||Photo by R. Scott Nolen
A traveling exhibition shows visitors how veterinary medicine affects their lives, and describes the bond between humans and animals.
Anna R. Cohn, director of the Smithsonian Institution Traveling Exhibition Service, said the exhibition, “Animal Connections: Our Journey Together,” will share knowledge with young people “who deserve to be inspired by the contributions veterinarians and veterinary medicine make every day of every year.”
The traveling exhibition debuted July 20 in the McCormick Place exhibit hall at the AVMA Annual Convention. The AVMA and Zoetis collaborated with the Smithsonian on developing the exhibition in time for the AVMA’s 150th anniversary year.
“In a mere 1,000 square feet, it opens our eyes, as it will for everyone who visits it, to the fact that animal health is directly tied to our own well-being, and it is veterinarians who are the active partners in ensuring a shared health globally,” Cohn said.
The exhibition is tailored to middle school–age audiences and their families, she said.
It was created to inspire the next generation of veterinarians, according to the exhibition website. It lets visitors explore topics involving animals in homes, on farms, in the wild, in zoos, and in veterinary clinics.
Dr. Douglas G. Aspros, 2012-2013 AVMA president, described the exhibition as a “dream come true,” and he praised it for including information on a broad scope of veterinary practice areas that work for the betterment of patients, owners, and society. He hopes the exhibition will motivate members of the public to examine how veterinary medicine intersects with their lives.
He said that when he heard the proposal to develop the exhibition at least five years ago, “It was a dream that seemed to me unlikely to happen.”
The AVMA wanted to bring attention to veterinary medicine, both for those who use veterinary services and for young people who could learn more about veterinarians and become interested in the profession, Dr. Aspros said.
On the morning the exhibition was unveiled, he smiled as he looked over the displays inside.

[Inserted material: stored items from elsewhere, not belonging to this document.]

(* ===== verification/Catalog.v ===== *)
(** * The catalog: models, aliases, provider profiles, end users

    The admin handlers of [godwit-api/src/admin/models.rs], [model_aliases.rs],
    [provider_profiles.rs] and [end_users.rs] over the tables of [Db.v], the encryption of a
    profile's key ([godwit-auth/src/credentials.rs]), and what the two model descriptions
    ([godwit-api/src/utils.rs] and [model_info.rs]) and the token counter make of a model. *)

From stdpp Require Import base strings list gmap.
From Stdlib Require Import QArith Ascii.
From S2P Require Import Prelude RustStr Json Core Balancer Db Auth Admin Router Serde.

#[local] Open Scope string_scope.
#[local] Open Scope Z_scope.

(** ** Stored keys *)

(** What [encrypt_api_key] calls of the base64 and AES-GCM libraries, and what they promise:
    decoding inverts encoding, and a sealed text opens under its key and nonce. *)
Class Sealing `{Crypto} := {
  b64_encode : string -> string;
  aes_seal : string -> string -> string -> string;   (* key, nonce, plaintext *)
  decode_encode s : b64_decode (b64_encode s) = Ok s;
  open_seal k n p : str_len n = 12 -> aes_open k n (aes_seal k n p) = Some p;
}.

(** The nonce is twelve bytes drawn from the system's generator.
    [godwit-auth/src/credentials.rs:13-25] [encrypt_api_key] *)
Definition encrypt_api_key `{Sealing} (master_key nonce_bytes plaintext : string) : EncryptedSecret :=
  {| ciphertext := b64_encode (aes_seal master_key nonce_bytes plaintext); nonce := b64_encode nonce_bytes |}.

(** [var] is the value of the variable, if it is set.
    [godwit-auth/src/credentials.rs:50-62] [load_master_key_from_env] *)
Definition load_master_key_from_env `{Crypto} (var : string) (env : string -> option string) (show_len : Z -> string)
  : result PasteurError string :=
  encoded ← ok_or (Config (var +:+ " is not set")) (env var);
  bytes ← map_err (fun e => Config (var +:+ " is not valid base64: " +:+ e)) (b64_decode encoded);
  if str_len bytes =? 32 then Ok bytes
  else Err (Config (var +:+ " must decode to exactly 32 bytes, got " +:+ show_len (str_len bytes))).

Section Handlers.
Context `{Fmt} `{Sealing}.

(** ** Models *)

(** [godwit-db/src/models.rs:90-103] [Model::serialize] *)
Definition model_to_value (m : Model) : value := obj [
  ("id", v_uuid (model_id m)); ("public_id", VString (public_id m)); ("provider", VString (model_provider m));
  ("provider_profile_id", v_uuid (provider_profile_id m)); ("provider_model_id", VString (provider_model_id m));
  ("capabilities", v_strs (capabilities m)); ("pricing", pricing m); ("config", model_config m);
  ("created_at", v_time (model_created_at m))].
(* ===== verification/Spend.v ===== *)
(** * Spend and statistics

    The reports of the admin API over the request log and the tables:
    [godwit-api/src/admin/spend.rs], [spend_tags.rs], [spend_logs.rs] and [stats.rs].  What a
    [GROUP BY] returns without an [ORDER BY] comes here in the order the groups first appear;
    the theorems do not depend on it.

    No statement of the program writes the token columns of the log, so in the rows it inserts
    they are null; the reports sum what is there. *)

From stdpp Require Import base strings list gmap sorting.
From Stdlib Require Import QArith Ascii.
From S2P Require Import Prelude RustStr Json Core Db Auth Admin Catalog.

#[local] Open Scope string_scope.
#[local] Open Scope Z_scope.

Section Reports.
(** The date of a time, and a time some days before another: [None] is a panic of chrono. *)
Context (date_of : Z -> Z) (days_before : Z -> Z -> option Z).
Abbreviation REPORT := (ST Db (failure ApiError)).
Definition statement : REPORT Db := st_map_err Failed (core (stmt;; get_db)).

(** ** Queries *)

(** [godwit-api/src/admin/spend.rs:20-32] [SpendQuery] *)
Record SpendQuery : Type := {
  sq_from : option Z; sq_to : option Z; sq_days : option Z; sq_organization_id : option Uuid; sq_team_id : option Uuid;
  sq_user_id : option Uuid }.

(** [godwit-api/src/admin/spend.rs:34-48] [scope_spend_query] *)
Definition scope_spend_query (c : Claims) (q : SpendQuery) : option Uuid * option Uuid * option Uuid :=
  match role_from_str (c_role c) with
  | Some SuperAdmin => (sq_organization_id q, sq_team_id q, sq_user_id q)
  | Some OrgAdmin => (Some (c_organization_id c), sq_team_id q, sq_user_id q)
  | _ => (Some (c_organization_id c), None, Some (c_user_id c))
  end.

(** An optional filter on an optional column. *)
Definition in_opt (want : option Uuid) (have : option Uuid) : bool :=
  match want with None => true | Some x => is_opt_id have x end.
(** [godwit-api/src/admin/spend.rs:81-85] [fetch_spend_rows] *)
Definition visible_log (from to org team user : option Z) (l : RequestLog) : bool :=
  in_window from to l && in_org org l && in_opt team (log_team_id l) && in_opt user (log_user_id l).

(** [COALESCE(SUM(cost_usd), 0)] of some rows. *)
Definition cost_of (l : RequestLog) : Q := default 0%Q (log_cost_usd l).
Definition total_cost (ls : list RequestLog) : Q := foldr (fun l q => (cost_of l + q)%Q) 0%Q ls.
(** [COALESCE(SUM(column), 0)] of a column of numbers. *)
Definition total_of (column : RequestLog -> option Z) (ls : list RequestLog) : Z := sumZ ((fun l => default 0 (column l)) <$> ls).
(** [GROUP BY]. *)
Definition groups {K} `{EqDecision K} (key : RequestLog -> K) (ls : list RequestLog) : list (K * list RequestLog) :=
  (fun k => (k, filterb (fun l => bool_decide (key l = k)) ls)) <$> remove_dups (key <$> ls).

(** [godwit-api/src/admin/spend.rs:50-59] [SpendRow] *)
Record SpendRow : Type := {
  sr_organization_id : Uuid; sr_team_id : option Uuid; sr_user_id : option Uuid; sr_total_cost_usd : Q; sr_request_count : Z;
  sr_tokens_in : Z; sr_tokens_out : Z }.
Definition spend_key (l : RequestLog) : Uuid * option Uuid * option Uuid := (log_organization_id l, log_team_id l, log_user_id l).
Definition spend_row (g : Uuid * option Uuid * option Uuid * list RequestLog) : SpendRow :=
  let '(o, t, u, ls) := g in
  {| sr_organization_id := o; sr_team_id := t; sr_user_id := u; sr_total_cost_usd := total_cost ls;
     sr_request_count := Z.of_nat (length ls); sr_tokens_in := total_of log_tokens_in ls;
     sr_tokens_out := total_of log_tokens_out ls |}.
(** [godwit-api/src/admin/spend.rs:61-95] [fetch_spend_rows] *)
Definition fetch_spend_rows (from to org team user : option Z) : REPORT (list SpendRow) :=
  d ← statement;
  mret (spend_row <$> groups spend_key (filterb (visible_log from to org team user) (t_request_logs d))).

(** [godwit-api/src/admin/spend.rs:124-128] [DailySpendRow] *)
Record DailySpendRow : Type := { dr_date : Z; dr_cost : Q }.
(** [godwit-api/src/admin/spend.rs:130-159] [fetch_daily_spend_rows] *)
Definition fetch_daily_spend_rows (from to org team user : option Z) : REPORT (list DailySpendRow) :=
  d ← statement;
  mret (order_by (fun a b => dr_date a <=? dr_date b)
          ((fun '(k, ls) => {| dr_date := k; dr_cost := total_cost ls |})
           <$> groups (fun l => date_of (log_created_at l)) (filterb (visible_log from to org team user) (t_request_logs d)))).

(** The answer's rows; a caller of no known role is refused.
    [godwit-api/src/admin/spend.rs:97-122] [get_spend] *)
Definition get_spend (c : Claims) (q : SpendQuery) : REPORT (list DailySpendRow + list SpendRow) :=
  lift (map_err Failed (ok_or Forbidden (role_from_str (c_role c))));;
  from ← (match sq_from q, sq_days q with
          | Some f, _ => mret (Some f)
          | None, Some n => now ← gets db_now; f ← lift (ok_or Panic (days_before now n)); mret (Some f)
          | None, None => mret None
          end);
  let '(org, team, user) := scope_spend_query c q in
  match sq_days q with
  | Some _ => rows ← fetch_daily_spend_rows from (sq_to q) org team user; mret (inl rows)
  | None => rows ← fetch_spend_rows from (sq_to q) org team user; mret (inr rows)
  end.

(** ** Tags *)

(** [godwit-api/src/admin/spend_tags.rs:19-25] [SpendTagsQuery] *)
Record SpendTagsQuery : Type := { tq_from : option Z; tq_to : option Z; tq_organization_id : option Uuid; tq_tag : option string }.
(** [godwit-api/src/admin/spend_tags.rs:52-64] [scope_spend_tags_query] *)
Definition scope_spend_tags_query (c : Claims) (q : SpendTagsQuery) : option Uuid * option Uuid :=
  match role_from_str (c_role c) with
  | Some SuperAdmin => (tq_organization_id q, None)
  | Some OrgAdmin => (Some (c_organization_id c), None)
  | _ => (Some (c_organization_id c), Some (c_user_id c))
  end.

(** Rows of a key and its spend, the largest first. *)
Definition by_spend {K} (rows : list (K * Q)) : list (K * Q) := order_by (fun a b => Qle_bool b.2 a.2) rows.
(** [godwit-api/src/admin/spend_tags.rs:66-89] [fetch_team_spend] *)
Definition fetch_team_spend (from to org user : option Z) : REPORT (list (option Uuid * Q)) :=
  d ← statement;
  mret (by_spend ((fun '(k, ls) => (k, total_cost ls))
                  <$> groups log_team_id (filterb (visible_log from to org None user) (t_request_logs d)))).
(** [godwit-api/src/admin/spend_tags.rs:91-114] [fetch_api_key_spend] *)
Definition fetch_api_key_spend (from to org user : option Z) : REPORT (list (option Uuid * Q)) :=
  d ← statement;
  mret (by_spend ((fun '(k, ls) => (k, total_cost ls))
                  <$> groups log_api_key_id (filterb (visible_log from to org None user) (t_request_logs d)))).

(** [UNNEST(tags)] makes a row of every tag of a row; the rows of one tag are summed.
    [godwit-api/src/admin/spend_tags.rs:124-144] [fetch_custom_tag_spend] *)
Definition unnested (ls : list RequestLog) : list (string * RequestLog) := concat ((fun l => (fun t => (t, l)) <$> log_tags l) <$> ls).
Definition tag_rows (ls : list RequestLog) : list (string * Q) :=
  by_spend ((fun t => (t, total_cost (filterb (fun x => String.eqb x.1 t) (unnested ls)).*2)) <$> remove_dups (unnested ls).*1).
Definition has_tag (tag : option string) (l : RequestLog) : bool :=
  match tag with Some t => str_in (log_tags l) t | None => negb (Nat.eqb (length (log_tags l)) 0) end.
(** [godwit-api/src/admin/spend_tags.rs:116-164] [fetch_custom_tag_spend] *)
Definition fetch_custom_tag_spend (tag : option string) (from to org user : option Z) : REPORT (list (string * Q)) :=
  d ← statement;
  mret (tag_rows (filterb (fun l => has_tag tag l && visible_log from to org None user l) (t_request_logs d))).

(** The same query in the repository; without a tag it has four parameters and is given five,
    which the server refuses.
    [godwit-db/src/repositories/request_logs.rs:82-121] [RequestLogsRepository::aggregate_spend_by_tag] *)
Definition aggregate_spend_by_tag (tag : option string) (from to org user : option Z) : DB (list (string * Q)) :=
  stmt;; d ← get_db;
  match tag with
  | Some _ => mret (tag_rows (filterb (fun l => has_tag tag l && visible_log from to org None user l) (t_request_logs d)))
  | None => throw (Database "bind message supplies 5 parameters, but prepared statement requires 4")
  end.

(** [godwit-api/src/admin/spend_tags.rs:27-50] [SpendTagsResponse] *)
Record SpendTagsResponse : Type := {
  by_team : list (option Uuid * Q); by_api_key : list (option Uuid * Q); by_custom_tag : list (string * Q) }.
(** [godwit-api/src/admin/spend_tags.rs:166-195] [get_spend_tags] *)
Definition get_spend_tags (c : Claims) (q : SpendTagsQuery) : REPORT SpendTagsResponse :=
  lift (map_err Failed (ok_or Forbidden (role_from_str (c_role c))));;
  let '(org, user) := scope_spend_tags_query c q in
  t ← fetch_team_spend (tq_from q) (tq_to q) org user;
  k ← fetch_api_key_spend (tq_from q) (tq_to q) org user;
  g ← fetch_custom_tag_spend (tq_tag q) (tq_from q) (tq_to q) org user;
  mret {| by_team := t; by_api_key := k; by_custom_tag := g |}.

(** ** The log *)

(** [godwit-api/src/admin/spend_logs.rs:20-28] [SpendLogsQuery] *)
Record SpendLogsQuery : Type := {
  lq_api_key_id : option Uuid; lq_model : option string; lq_from : option Z; lq_to : option Z; lq_limit : option Z;
  lq_offset : option Z }.
(** [LIMIT] and [OFFSET]; the server refuses negative ones. *)
Definition page {T} (limit offset : Z) (l : list T) : list T := take (Z.to_nat limit) (drop (Z.to_nat offset) l).
(** [godwit-api/src/admin/spend_logs.rs:46-73] [fetch_spend_logs] *)
Definition fetch_spend_logs (key : option Uuid) (model : option string) (from to : option Z) (limit offset : Z)
  : REPORT (list RequestLog) :=
  d ← statement;
  fail_if (limit <? 0) (Failed (CoreError (Database "LIMIT must not be negative")));;
  fail_if (offset <? 0) (Failed (CoreError (Database "OFFSET must not be negative")));;
  mret (page limit offset
          (order_by (fun a b => log_created_at b <=? log_created_at a)
             (filterb (fun l => in_opt key (log_api_key_id l)
                                && match model with Some m => String.eqb (log_model l) m | None => true end
                                && in_window from to l) (t_request_logs d)))).
(** The entries with the limit and the offset used.
    [godwit-api/src/admin/spend_logs.rs:75-108] [get_spend_logs] *)
Definition get_spend_logs (c : Claims) (q : SpendLogsQuery) : REPORT (list RequestLog * Z * Z) :=
  role ← lift (map_err Failed (ok_or Forbidden (role_from_str (c_role c))));
  let key := if is_role role SuperAdmin then lq_api_key_id q else None in
  let limit := Z.min (default 50 (lq_limit q)) 100 in
  let offset := default 0 (lq_offset q) in
  logs ← fetch_spend_logs key (lq_model q) (lq_from q) (lq_to q) limit offset;
  mret (logs, limit, offset).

“I’m proud to be a veterinarian, and, standing in this room, you can see the diversity of the professional activities of our members,” he said. “And it’s cool.”
After the AVMA Annual Convention, the Smithsonian planned to bring the exhibition to seven parks in Chicago, Cohn said. The next destinations were not yet announced, but the attraction will travel throughout the U.S.
“The exhibit has captured tremendous interest, and it’s in very high demand,” she said.
It could visit up to 45 sites annually, she said, including veterinary schools, state fairs, 4H and National FFA meetings, middle schools, parks, and community centers.
The Smithsonian operates the world’s largest traveling exhibition service, and about 50 of its traveling exhibitions circulate yearly, Cohn said.
Dr. Aspros said the AVMA encourages members to volunteer to help educate the public when the exhibition moves into areas where they live.
J.B. Hancock, director of the AVMA Communications Division, said work on the Smithsonian project spanned eight years and many iterations, ending with a gratifying product “more impressive and engaging than we imagined.”
“While we were only able to scratch the surface of all the ways in which veterinary medicine affects our lives every day, we hope the traveling exhibit will be a catalyst that inspires visitors to seek out more information about this wonderful profession and its role in society,” she said.